(Saved entries)
********
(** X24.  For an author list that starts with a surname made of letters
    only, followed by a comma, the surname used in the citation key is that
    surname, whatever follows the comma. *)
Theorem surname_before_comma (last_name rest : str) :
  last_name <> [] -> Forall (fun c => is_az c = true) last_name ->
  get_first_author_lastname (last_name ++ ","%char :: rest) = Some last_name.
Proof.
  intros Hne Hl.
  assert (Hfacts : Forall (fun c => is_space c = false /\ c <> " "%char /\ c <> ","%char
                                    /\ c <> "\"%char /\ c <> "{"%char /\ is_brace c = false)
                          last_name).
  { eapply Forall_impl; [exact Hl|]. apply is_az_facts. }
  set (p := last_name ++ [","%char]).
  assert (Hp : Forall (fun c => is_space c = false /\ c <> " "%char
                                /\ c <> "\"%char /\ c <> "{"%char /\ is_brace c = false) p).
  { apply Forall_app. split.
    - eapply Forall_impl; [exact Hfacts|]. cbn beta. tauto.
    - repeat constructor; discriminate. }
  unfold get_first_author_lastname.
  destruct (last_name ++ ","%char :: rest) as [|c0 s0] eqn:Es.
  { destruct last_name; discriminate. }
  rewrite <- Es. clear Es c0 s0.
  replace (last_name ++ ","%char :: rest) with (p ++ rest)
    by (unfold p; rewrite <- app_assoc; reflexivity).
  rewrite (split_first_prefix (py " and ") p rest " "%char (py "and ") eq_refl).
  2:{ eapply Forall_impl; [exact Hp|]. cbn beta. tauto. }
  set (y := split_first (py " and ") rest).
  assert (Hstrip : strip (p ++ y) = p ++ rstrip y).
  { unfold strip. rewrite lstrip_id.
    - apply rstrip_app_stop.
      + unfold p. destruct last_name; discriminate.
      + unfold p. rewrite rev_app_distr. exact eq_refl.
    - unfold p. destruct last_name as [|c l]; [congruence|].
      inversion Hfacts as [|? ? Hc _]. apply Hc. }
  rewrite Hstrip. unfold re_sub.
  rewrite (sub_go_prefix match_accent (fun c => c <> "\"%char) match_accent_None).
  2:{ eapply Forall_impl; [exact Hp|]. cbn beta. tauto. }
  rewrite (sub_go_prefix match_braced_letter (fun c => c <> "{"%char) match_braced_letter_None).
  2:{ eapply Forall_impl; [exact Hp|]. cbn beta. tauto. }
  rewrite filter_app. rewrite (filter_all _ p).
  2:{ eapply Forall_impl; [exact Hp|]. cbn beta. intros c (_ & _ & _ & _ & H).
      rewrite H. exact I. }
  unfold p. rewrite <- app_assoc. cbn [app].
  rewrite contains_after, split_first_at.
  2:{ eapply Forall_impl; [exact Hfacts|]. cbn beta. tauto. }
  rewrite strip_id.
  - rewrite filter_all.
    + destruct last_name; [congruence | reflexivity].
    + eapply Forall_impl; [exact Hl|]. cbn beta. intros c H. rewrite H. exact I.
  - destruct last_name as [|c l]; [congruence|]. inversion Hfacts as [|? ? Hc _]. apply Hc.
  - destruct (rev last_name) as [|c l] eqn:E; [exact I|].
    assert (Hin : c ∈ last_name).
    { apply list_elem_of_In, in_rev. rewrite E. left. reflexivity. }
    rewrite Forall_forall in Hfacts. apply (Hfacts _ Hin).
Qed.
********
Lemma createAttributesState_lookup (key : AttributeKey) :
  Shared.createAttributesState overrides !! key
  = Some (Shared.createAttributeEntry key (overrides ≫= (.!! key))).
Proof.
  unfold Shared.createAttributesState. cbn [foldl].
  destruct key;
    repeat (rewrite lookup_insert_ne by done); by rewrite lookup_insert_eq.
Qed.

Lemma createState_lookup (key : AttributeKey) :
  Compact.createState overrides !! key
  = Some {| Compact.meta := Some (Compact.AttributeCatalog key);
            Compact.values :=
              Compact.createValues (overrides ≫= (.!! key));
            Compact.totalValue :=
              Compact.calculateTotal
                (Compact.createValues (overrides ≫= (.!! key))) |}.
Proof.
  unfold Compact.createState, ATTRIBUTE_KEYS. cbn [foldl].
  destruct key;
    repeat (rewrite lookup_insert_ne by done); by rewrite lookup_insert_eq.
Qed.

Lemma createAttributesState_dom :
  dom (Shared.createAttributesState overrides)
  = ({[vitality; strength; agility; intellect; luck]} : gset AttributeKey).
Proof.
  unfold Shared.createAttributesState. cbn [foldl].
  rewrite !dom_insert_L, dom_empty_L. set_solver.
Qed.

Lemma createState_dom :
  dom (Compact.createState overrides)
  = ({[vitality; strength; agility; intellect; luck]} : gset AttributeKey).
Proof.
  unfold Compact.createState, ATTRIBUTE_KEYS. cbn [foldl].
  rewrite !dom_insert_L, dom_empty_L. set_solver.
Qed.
********
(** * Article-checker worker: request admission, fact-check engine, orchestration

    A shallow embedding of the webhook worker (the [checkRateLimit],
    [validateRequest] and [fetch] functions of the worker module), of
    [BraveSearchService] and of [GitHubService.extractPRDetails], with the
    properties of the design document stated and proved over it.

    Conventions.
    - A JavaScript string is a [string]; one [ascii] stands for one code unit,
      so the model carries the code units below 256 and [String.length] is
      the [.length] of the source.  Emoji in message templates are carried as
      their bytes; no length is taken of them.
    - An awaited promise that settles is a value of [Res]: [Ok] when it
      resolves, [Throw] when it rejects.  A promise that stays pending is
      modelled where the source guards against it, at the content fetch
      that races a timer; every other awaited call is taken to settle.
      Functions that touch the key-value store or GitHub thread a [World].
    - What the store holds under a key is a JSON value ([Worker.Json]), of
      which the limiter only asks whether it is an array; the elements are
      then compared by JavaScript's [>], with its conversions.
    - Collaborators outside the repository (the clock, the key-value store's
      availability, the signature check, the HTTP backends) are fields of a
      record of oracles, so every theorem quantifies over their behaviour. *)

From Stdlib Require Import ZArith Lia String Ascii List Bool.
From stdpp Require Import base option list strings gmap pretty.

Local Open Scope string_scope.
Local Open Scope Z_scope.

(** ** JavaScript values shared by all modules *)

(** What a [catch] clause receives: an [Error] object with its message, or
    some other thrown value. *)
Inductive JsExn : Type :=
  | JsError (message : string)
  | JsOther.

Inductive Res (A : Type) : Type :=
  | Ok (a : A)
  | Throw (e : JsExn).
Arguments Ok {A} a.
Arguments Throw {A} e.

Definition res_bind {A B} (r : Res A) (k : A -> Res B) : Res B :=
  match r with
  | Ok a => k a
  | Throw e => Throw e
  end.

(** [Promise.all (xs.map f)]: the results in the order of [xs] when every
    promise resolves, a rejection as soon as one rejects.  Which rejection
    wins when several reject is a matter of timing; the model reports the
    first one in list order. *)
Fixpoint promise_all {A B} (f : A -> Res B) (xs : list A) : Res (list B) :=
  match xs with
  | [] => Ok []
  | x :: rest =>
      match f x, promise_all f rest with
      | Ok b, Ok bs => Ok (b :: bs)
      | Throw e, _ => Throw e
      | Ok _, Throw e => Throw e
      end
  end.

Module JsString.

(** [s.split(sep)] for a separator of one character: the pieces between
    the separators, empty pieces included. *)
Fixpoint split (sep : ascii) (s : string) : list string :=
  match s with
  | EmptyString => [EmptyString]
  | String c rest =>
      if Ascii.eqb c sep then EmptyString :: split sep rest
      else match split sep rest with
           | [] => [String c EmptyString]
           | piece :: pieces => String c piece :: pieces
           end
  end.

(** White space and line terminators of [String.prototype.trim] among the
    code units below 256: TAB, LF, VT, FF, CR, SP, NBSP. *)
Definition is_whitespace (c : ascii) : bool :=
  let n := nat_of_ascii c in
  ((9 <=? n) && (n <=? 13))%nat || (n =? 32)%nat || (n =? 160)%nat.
********
About this exercise: Using the records above, gather all lines where the string "pieces" is present.

Output below:
(** [s.split(sep)] for a separator of one character: the pieces between
    the separators, empty pieces included. *)
           | piece :: pieces => String c piece :: pieces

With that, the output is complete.